My recent Enrichment Leave period allowed me to connect for the first time with Dominican schools in the United States, as well as to reconnect with Santa Sabina alumnae living and working in New York. Some of these ex-students are ones whom I have very fond memories of teaching in the late 1990s, and others had graduated prior to then. But they are all exceptionally successful in a variety of professions including law, finance, business and humanitarian work. In the words of one of the women, Anne-Marie Wilcock, ‘It’s great to reconnect with the Santa community and remember where we came from, and the values that shaped us’. The values that continue to resonate for them are about social justice, and about independence and confidence for women.
Such values were clearly evident in the two Dominican schools that I visited. Dominican Academy (DA) New York, is led by Sister Margaret Ormond OP, former leader of Dominican Sisters International, and a graduate of DA. The school is located on the Upper East side of New York in a former mansion that was bequeathed to education, and which the Dominican Sisters subsequently purchased. It is very interesting observing how such an unusual setting for a school is used. While there is no outdoor space as such – except for the roof – the students use New York city as an extension of their school. For example, they have a partnership with the Frick Museum which is close by, as well as hosting art classes at the Metropolitan Museum of Modern Art.

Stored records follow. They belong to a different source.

(** * prj_overview: the inclusion decider, the tree renderer, the file
      collector and the document assembler of [src/prj_overview/main.py]

    The development is a shallow embedding of [main.py].  Paths are lists of
    components (pathlib's [parts]), the file system is a finite tree with
    symbolic links, and every function of the source is written in a small
    monad that
    carries the two effects the source has: exceptions and an ordered trace
    of what the program does to the outside (log records, calls into the
    matching libraries, terminal output, writes to the output file). *)

From Stdlib Require Import String Ascii List Bool Arith NArith ZArith Lia.
From Stdlib Require Import Permutation DecimalString Sorted.
Import ListNotations.

Open Scope string_scope.
Open Scope list_scope.

Notation "a +++ b" := (String.append a b)
  (at level 60, right associativity) : string_scope.

(** ** Paths

    A [Path] is the tuple [path.parts] of pathlib: an absolute POSIX path
    starts with the component ["/"]. *)

Definition Path := list string.

(** Exceptions that the modelled code can raise. *)
Inductive exn : Type :=
| ValueError                 (* relative_to: not a sub-path *)
| FileNotFoundError          (* iterdir on a path that does not exist *)
| NotADirectoryError         (* iterdir on something else than a directory *)
| UnicodeDecodeError         (* read_text: the bytes are not UTF-8 *)
| OSError                    (* read_text: any other failure *)
| GitIgnorePatternError      (* pathspec: a line that is no pattern
                                (GitWildMatchPatternError before 1.0) *)
| Exit (code : Z).           (* typer.Exit(code) *)

Inductive res (A : Type) : Type :=
| Ok (a : A)
| Raise (e : exn).

Arguments Ok {A} a.
Arguments Raise {A} e.

(** [path.is_absolute()]. *)
Definition is_absolute (p : Path) : bool :=
  match p with
  | c :: _ => String.eqb c "/"
  | [] => false
  end.

(** The components of [path] left after the components [other], when
    [path] starts with them. *)
Fixpoint strip_parts (path other : Path) {struct other} : res Path :=
  match other with
  | [] => Ok path
  | o :: other' =>
      match path with
      | [] => Raise ValueError
      | p :: path' =>
          if String.eqb o p then strip_parts path' other' else Raise ValueError
      end
  end.

(** [path.relative_to(other)]: the components left after [other], or
    [ValueError] when [other] is not a prefix of [path].  [Path(".")] has
    no component; an absolute path is not relative to it. *)
Definition relative_to (path other : Path) : res Path :=
  match other with
  | [] => if is_absolute path then Raise ValueError else Ok path
  | _ :: _ => strip_parts path other
  end.

(** The components [l] lead from [root] to a path below it: when [root]
    is [Path(".")], they do not start at the root directory. *)
Definition below (root l : Path) : Prop := root = [] -> is_absolute l = false.

(** The block
    [try: relative_parts = path.relative_to(project_root).parts]
    [except ValueError: relative_parts = path.parts]
    that [should_process] and [get_code_files] both start with. *)
Definition relative_parts (path project_root : Path) : list string :=
  match relative_to path project_root with
  | Ok r => r
  | Raise _ => path
  end.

Senior students had just returned from an immersion to Zambia while I was there and they are very keen to meet with our girls who have been on immersion in South Africa. So one of the connections we’ll make is around those ‘beyond the classroom’ experiences, particularly those related to social justice and service. Despite the time differences, we will use technology to connect.
My experience at Flintridge Sacred Heart Academy in Pasadena, LA, was a very joyous and positive one. I observed classes, attended staff meetings, joined the Sisters for prayer in the mornings, attended Mass at Cathedral of Our Lady of the Angels in LA, as well as met with parents, students and Principals of two neighbouring girls’ schools. While the American system of education is very different from our own, the Dominican charism was alive, and resonant with our own College Mission. The Flintridge students had just finished celebrating ‘Veritas Week’ by focusing on one of the Dominican Pillars of ‘Community, Prayer, Study and Service’ each day. I was able to share our 800 Year video of the Dominican story, as well as ‘SSC for Refugees’ video. Flintridge is also a leading volleyball school so they were delighted to hear of our own volleyball successes. The possibilities for growing connections with Flintridge might be through student exchange, as well as shared learning projects. I look forward to sharing these stories with our students, and further exploring our wider Dominican family.

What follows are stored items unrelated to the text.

(** * The joke generator: the [useJoke] hook and the [Joke] component

    A shallow embedding of [src/hooks/useJoke.js], [components/Joke.jsx] and
    [components/Button.jsx].

    The hook keeps three React state variables ([joke], [isLoading],
    [error]) and offers two operations, the asynchronous [fetchJoke] and the
    synchronous [clearJoke].  The embedding is a state monad over the three
    variables with JavaScript completions (normal, thrown, suspended at an
    [await]); every setter call, the network request and the [console.error]
    call are appended to a trace, so that the order of the effects of one
    invocation can be stated. *)

From Stdlib Require Import String Ascii List Bool NArith Lia PrimFloat.
From Stdlib Require Import DecimalString DecimalN.
Import ListNotations.
Local Open Scope string_scope.
Set Warnings "-register-all".

(** ** JavaScript values *)

Module Js.

(** The values that reach the hook: what [JSON.parse] builds, plus
    [undefined], which a missing property reads as.  Numbers are IEEE 754
    doubles.  An object is the list of its members in the order of the JSON
    text; a later member of the same name overrides an earlier one, as in
    [JSON.parse]. *)
Inductive value : Type :=
| VUndefined
| VNull
| VBool (b : bool)
| VNum (n : float)
| VStr (s : string)
| VArr (items : list value)
| VObj (members : list (string * value)).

The issue of school funding has been a very hot topic in the media recently, particularly with the publication of independent and Catholic schools identified as ‘over funded’. You will notice that Santa Sabina College has not appeared on any such lists. In response to the media stories, and as part of our ongoing pursuit of fair funding, the Chair of the College Board, Mr Tony Woods, writes:
Federal Government funding of independent schools is a regular news story. Recently it has taken a new direction when the Federal Minister for Education, Senator Simon Birmingham, confirmed something that we have known for over a decade, that there are many schools that are significantly over funded compared to the governments funding formula.

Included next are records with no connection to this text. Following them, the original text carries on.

(** * IENA multicast sender / receiver: codec, discovery and receiver buffer

    A shallow embedding of [iena_multicast_sender.py] and
    [iena_multicast_receiver.py].  Python integers are [Z], byte strings are
    lists of [byte], dictionaries are [gmap]s, and a Python call that can
    raise is a computation in the [outcome] monad below. *)

From Stdlib Require Import ZArith Lia.
From Stdlib Require Import Strings.Byte.
From Stdlib Require Import Sorting.Sorted.
From stdpp Require Import base list gmap strings.

Local Open Scope Z_scope.

(** ** Exceptions *)

Inductive exn : Type :=
| StructError     (* struct.error *)
| ValueError      (* unpacking a tuple of the wrong arity *)
| KeyError        (* dict[name] on a missing name *)
| IndexError.     (* list[i] out of range, boolean mask of the wrong length *)

Inductive outcome (A : Type) : Type :=
| Raised (e : exn)
| Returned (a : A).
Arguments Raised {A} e.
Arguments Returned {A} a.

Definition obind {A B} (m : outcome A) (k : A -> outcome B) : outcome B :=
  match m with
  | Raised e => Raised e
  | Returned a => k a
  end.

Notation "'let!' x ':=' m 'in' k" := (obind m (fun x => k))
  (at level 10, x pattern, m at level 100, k at level 200).

Definition returns {A} (m : outcome A) : Prop := exists a, m = Returned a.

(** ** Bytes and big-endian integers *)

Definition bytes := list byte.

Definition Z_of_byte (b : byte) : Z := Z.of_N (Byte.to_N b).

Definition byte_of_Z (z : Z) : byte :=
  match Byte.of_N (Z.to_N (z mod 256)) with
  | Some b => b
  | None => x00
  end.

(** [be_bytes n v]: the [n] low-order bytes of [v], most significant first. *)
Fixpoint be_bytes (n : nat) (v : Z) : bytes :=
  match n with
  | O => []
  | S k => byte_of_Z (v / 256 ^ Z.of_nat k) :: be_bytes k v
  end.

(** [be_value bs]: the unsigned big-endian value of [bs]. *)
Definition be_value (bs : bytes) : Z :=
  fold_left (fun acc b => acc * 256 + Z_of_byte b) bs 0.

(** ** Binary32 values as bit patterns

    A value of a packet is a Python float.  The development covers the
    floats that hold a binary32 value, and carries each as the binary32 bit
    pattern of that value, an integer below [2^32].  The other floats are
    outside it: [struct.pack] rounds a float that holds no binary32 value to
    the nearest one, and raises [OverflowError] on a finite float beyond the
    binary32 range. *)

Definition is_f32 (b : Z) : Prop := 0 <= b < 2 ^ 32.

Definition f32_exponent (b : Z) : Z := Z.land (Z.shiftr b 23) 255.
Definition f32_mantissa (b : Z) : Z := Z.land b 8388607.

Definition f32_is_nan (b : Z) : bool :=
  (f32_exponent b =? 255) && negb (f32_mantissa b =? 0).

Definition f32_is_zero (b : Z) : bool := Z.land b 2147483647 =? 0.

(** IEEE-754 equality ([==] on floats): a NaN equals nothing, the two zeros
    are equal, every other value equals only itself. *)
Definition f32_eqb (a b : Z) : bool :=
  if f32_is_nan a || f32_is_nan b then false
  else (a =? b) || (f32_is_zero a && f32_is_zero b).

(** The conversion between binary64 and binary32 that [struct.pack] and
    [struct.unpack] go through turns a signalling NaN into the quiet NaN of
    the same payload (bit 22 of the pattern is set) and keeps every other
    pattern. *)
Definition f32_quiet (b : Z) : Z :=
  if f32_is_nan b then Z.lor b 4194304 else b.

(** ** The fragment of Python's [struct] module that the programs use

    Only the big-endian formats ['>H'], ['>I'] and ['>f'] occur. *)

Inductive fmt : Type := fmt_H | fmt_I | fmt_f.

Definition fmt_width (c : fmt) : nat :=
  match c with
  | fmt_H => 2
  | fmt_I => 4
  | fmt_f => 4
  end%nat.

Definition calcsize (fs : list fmt) : nat :=
  foldr (fun c acc => (fmt_width c + acc)%nat) 0%nat fs.

Definition pack_field (c : fmt) (v : Z) : outcome bytes :=
  match c with
  | fmt_H => if (0 <=? v) && (v <=? 65535) then Returned (be_bytes 2 v)
             else Raised StructError
  | fmt_I => if (0 <=? v) && (v <=? 4294967295) then Returned (be_bytes 4 v)
             else Raised StructError
  | fmt_f => Returned (be_bytes 4 (f32_quiet v))
  end.

(** [struct.pack(fmt, *vals)]: one argument per field, else [struct.error]. *)
Fixpoint struct_pack (fs : list fmt) (vals : list Z) : outcome bytes :=
  match fs, vals with
  | [], [] => Returned []
  | c :: fs', v :: vals' =>
      let! b := pack_field c v in
      let! rest := struct_pack fs' vals' in
      Returned (b ++ rest)
  | _, _ => Raised StructError
  end.

(** The value of one field read from its bytes. *)
Definition unpack_field (c : fmt) (bs : bytes) : Z :=
  match c with
  | fmt_f => f32_quiet (be_value bs)
  | _ => be_value bs
  end.

Fixpoint decode_fields (fs : list fmt) (bs : bytes) : list Z :=
  match fs with
  | [] => []
  | c :: fs' =>
      unpack_field c (take (fmt_width c) bs) :: decode_fields fs' (drop (fmt_width c) bs)
  end.

(** [struct.unpack_from(fmt, data, offset)]: a negative offset counts from
    the end; the buffer must hold [calcsize fmt] bytes from the offset. *)
Definition struct_unpack_from (fs : list fmt) (data : bytes) (offset : Z)
  : outcome (list Z) :=
  let len := Z.of_nat (length data) in
  let! off :=
    (if offset <? 0
     then (if offset + len <? 0 then Raised StructError else Returned (offset + len))
     else Returned offset) in
  if len - off <? Z.of_nat (calcsize fs) then Raised StructError
  else Returned (decode_fields fs (drop (Z.to_nat off) data)).

(** The format string [f'>{n}f']: a negative repeat count is not a format. *)
Definition floats_format (n : Z) : outcome (list fmt) :=
  if n <? 0 then Raised StructError
  else Returned (replicate (Z.to_nat n) fmt_f).

(** ** The packet codec *)

Definition IENA_TRAILER : Z := 57005.   (* 0xDEAD *)
Definition HEADER_SIZE : Z := 16.
Definition TRAILER_SIZE : Z := 2.

Definition header_format : list fmt :=
  [fmt_H; fmt_H; fmt_I; fmt_H; fmt_H; fmt_H; fmt_H].

(** The dictionary returned by [parse_iena_packet]. *)
Record IenaPacket : Type := mkPacket {
  pkt_key : Z;
  pkt_size : Z;
  pkt_time_us : Z;
  pkt_status : Z;
  pkt_sequence : Z;
  pkt_n_params : Z;
  pkt_values : list Z
}.

(** [build_iena_packet] of the sender.  [us_since_midnight] is the integer
    of that name, which the function computes at its start from
    [datetime.now()]: the whole microseconds since midnight. *)
Definition build_iena_packet (us_since_midnight : Z)
    (key sequence : Z) (values : list Z) (num_params : Z) : outcome bytes :=
  let time_high := Z.land us_since_midnight 4294967295 in
  let time_low := 0 in
  let! ffmt := floats_format num_params in
  let! payload := struct_pack ffmt values in
  let total_bytes := 16 + Z.of_nat (length payload) + 2 in
  let size_words := total_bytes / 2 in
  let status := 0 in
  let! header := struct_pack header_format
                   [key; size_words; time_high; time_low; status;
                    Z.land sequence 65535; num_params] in
  let! trailer := struct_pack [fmt_H] [IENA_TRAILER] in
  Returned (header ++ payload ++ trailer).

(** [parse_iena_packet] of the receiver; [None] is Python's [None]. *)
Definition parse_iena_packet (data : bytes) (num_params : Z)
  : outcome (option IenaPacket) :=
  let payload_size := num_params * 4 in
  let expected_size := HEADER_SIZE + payload_size + TRAILER_SIZE in
  if Z.of_nat (length data) <? expected_size then Returned None
  else
    let! hdr := struct_unpack_from header_format data 0 in
    match hdr with
    | [key; size_words; time_high; time_low; status; seq; n2] =>
        let! tr := struct_unpack_from [fmt_H] data (HEADER_SIZE + payload_size) in
        match tr with
        | [trailer] =>
            if negb (trailer =? IENA_TRAILER) then Returned None
            else
              let! ffmt := floats_format num_params in
              let! values := struct_unpack_from ffmt data HEADER_SIZE in
              Returned (Some (mkPacket key size_words time_high status seq n2 values))
        | _ => Raised ValueError
        end
    | _ => Raised ValueError
    end.

(** The 16-bit big-endian value stored at byte offset [off] of [data]. *)
Definition u16_at (data : bytes) (off : Z) : Z :=
  256 * Z_of_byte (nth (Z.to_nat off) data x00)
  + Z_of_byte (nth (Z.to_nat off + 1) data x00).

(** ** Time

    [time.time()] and [time.monotonic()] return Python floats; the programs
    only subtract, add and compare them.  The development is parametric in
    the carrier and in these operations, so that every statement below holds
    for binary64 arithmetic in particular; [Z] gives an instance to compute
    with. *)

Class Clock (T : Type) : Type := {
  time_add : T -> T -> T;
  time_sub : T -> T -> T;
  time_ltb : T -> T -> bool;
  time_geb : T -> T -> bool
}.

#[export] Instance Z_Clock : Clock Z := {|
  time_add := Z.add;
  time_sub := Z.sub;
  time_ltb := Z.ltb;
  time_geb := Z.geb
|}.

(** ** [collections.deque(maxlen=...)] *)

Record deque (A : Type) : Type := mkDeque {
  d_items : list A;
  d_maxlen : nat
}.
Arguments mkDeque {A} d_items d_maxlen.
Arguments d_items {A} d.
Arguments d_maxlen {A} d.

Definition deque_new {A} (maxlen : nat) : deque A := mkDeque [] maxlen.

(** [d.append(x)]: add on the right, then drop the leftmost item when the
    deque has grown beyond [maxlen]. *)
Definition deque_append {A} (d : deque A) (x : A) : deque A :=
  let items := d_items d ++ [x] in
  mkDeque (if (d_maxlen d <? length items)%nat then drop 1 items else items)
          (d_maxlen d).

(** ** numpy boolean-mask indexing, [arr[mask]] *)

Fixpoint mask_select {A} (mask : list bool) (arr : list A) : list A :=
  match mask, arr with
  | b :: mask', x :: arr' =>
      if b then x :: mask_select mask' arr' else mask_select mask' arr'
  | _, _ => []
  end.

(** [arr[mask]] raises [IndexError] when the mask and the array differ in
    length. *)
Definition np_mask_index {A} (arr : list A) (mask : list bool) : outcome (list A) :=
  if (length arr =? length mask)%nat then Returned (mask_select mask arr)
  else Raised IndexError.

(** ** The filtered receiver, [IenaMulticastReceiver]

    The socket parameters ([groups], [port], [iface]) and the lock are not
    part of the state: every method body below is one atomic step. *)

Record IenaMulticastReceiver (T : Type) : Type := mkReceiver {
  key_filter : Z;
  window : T;
  param_names : list string;
  num_params : Z;
  timestamps : deque T;
  series : gmap string (deque Z);
  packet_count : Z;
  running : bool
}.
Arguments mkReceiver {T}.
Arguments key_filter {T}.
Arguments window {T}.
Arguments param_names {T}.
Arguments num_params {T}.
Arguments timestamps {T}.
Arguments series {T}.
Arguments packet_count {T}.
Arguments running {T}.

(** [{n: deque(maxlen=maxlen) for n in names}] *)
Definition new_series (maxlen : nat) (names : list string) : gmap string (deque Z) :=
  foldl (fun m n => <[n := deque_new maxlen]> m) ∅ names.

(** [__init__], with the local constant [maxlen] as a parameter. *)
Definition receiver_init_with {T} (maxlen : nat) (key : Z) (win : T)
    (names : list string) : IenaMulticastReceiver T :=
  mkReceiver key win names (Z.of_nat (length names))
             (deque_new maxlen) (new_series maxlen names) 0 true.

Definition receiver_init {T} (key : Z) (win : T) (names : list string)
  : IenaMulticastReceiver T :=
  receiver_init_with (Z.to_nat 10000) key win names.

(** [for i, name in enumerate(names): series[name].append(values[i])],
    from index [i] on. *)
Fixpoint append_values (names : list string) (i : nat) (values : list Z)
    (ser : gmap string (deque Z)) : outcome (gmap string (deque Z)) :=
  match names with
  | [] => Returned ser
  | name :: names' =>
      match ser !! name with
      | None => Raised KeyError
      | Some d =>
          match values !! i with
          | None => Raised IndexError
          | Some v => append_values names' (S i) values (<[name := deque_append d v]> ser)
          end
      end
  end.

(** The block of [_listen] that runs under the lock. *)
Definition append_sample {T} (st : IenaMulticastReceiver T) (now : T)
    (values : list Z) : outcome (IenaMulticastReceiver T) :=
  let ts := deque_append (timestamps st) now in
  let! ser := append_values (param_names st) 0 values (series st) in
  Returned (mkReceiver (key_filter st) (window st) (param_names st) (num_params st)
                       ts ser (packet_count st + 1) (running st)).

(** What [sock.recvfrom] gives within its timeout. *)
Inductive recv_result : Type :=
| RecvTimeout
| RecvData (data : bytes) (src_ip : string) (src_port : Z).

(** The body of the [while] loop of [_listen] on one receive; [now] is the
    reading of [time.time()] that is taken for a matching packet. *)
Definition listen_step {T} (st : IenaMulticastReceiver T) (r : recv_result)
    (now : T) : outcome (IenaMulticastReceiver T) :=
  match r with
  | RecvTimeout => Returned st
  | RecvData data _ _ =>
      let! pkt := parse_iena_packet data (num_params st) in
      match pkt with
      | None => Returned st
      | Some p =>
          if negb (pkt_key p =? key_filter st) then Returned st
          else append_sample st now (pkt_values p)
      end
  end.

Santa Sabina has not been seen in any of the news items because we are funded in accordance with the government funding formula.
As one of only 5 NSW independent Catholic schools that is not categorised as “funding maintained”, which results in those schools maintaining their old above formula funding status plus annual percentage increases, we have lobbied successive Federal governments and opposition, the Education Department and the Gonski review to bring this excess funding to an end. We have always asked for equitable treatment of all independent schools by applying the formula to all. The continuation of the excesses that have been seen in the news has significantly disadvantaged the students and families of Santa Sabina and of the other schools funded in accordance with the formula.
We will be contacting the Minister’s office to support the publication of this funding distortion and seeking urgent action to implement a process to quickly bring all schools back in line with the formula.
Mr Tony Woods
On other matters, we continue to pray for our HSC students through this examination period, and wish them all the very best in their endeavours. We also pray for the St Lucy’s community following the tragic events involving one of their families. Students from the Santa Sabina College choir will be singing at the funeral service to be held at St Lucy’s next Monday.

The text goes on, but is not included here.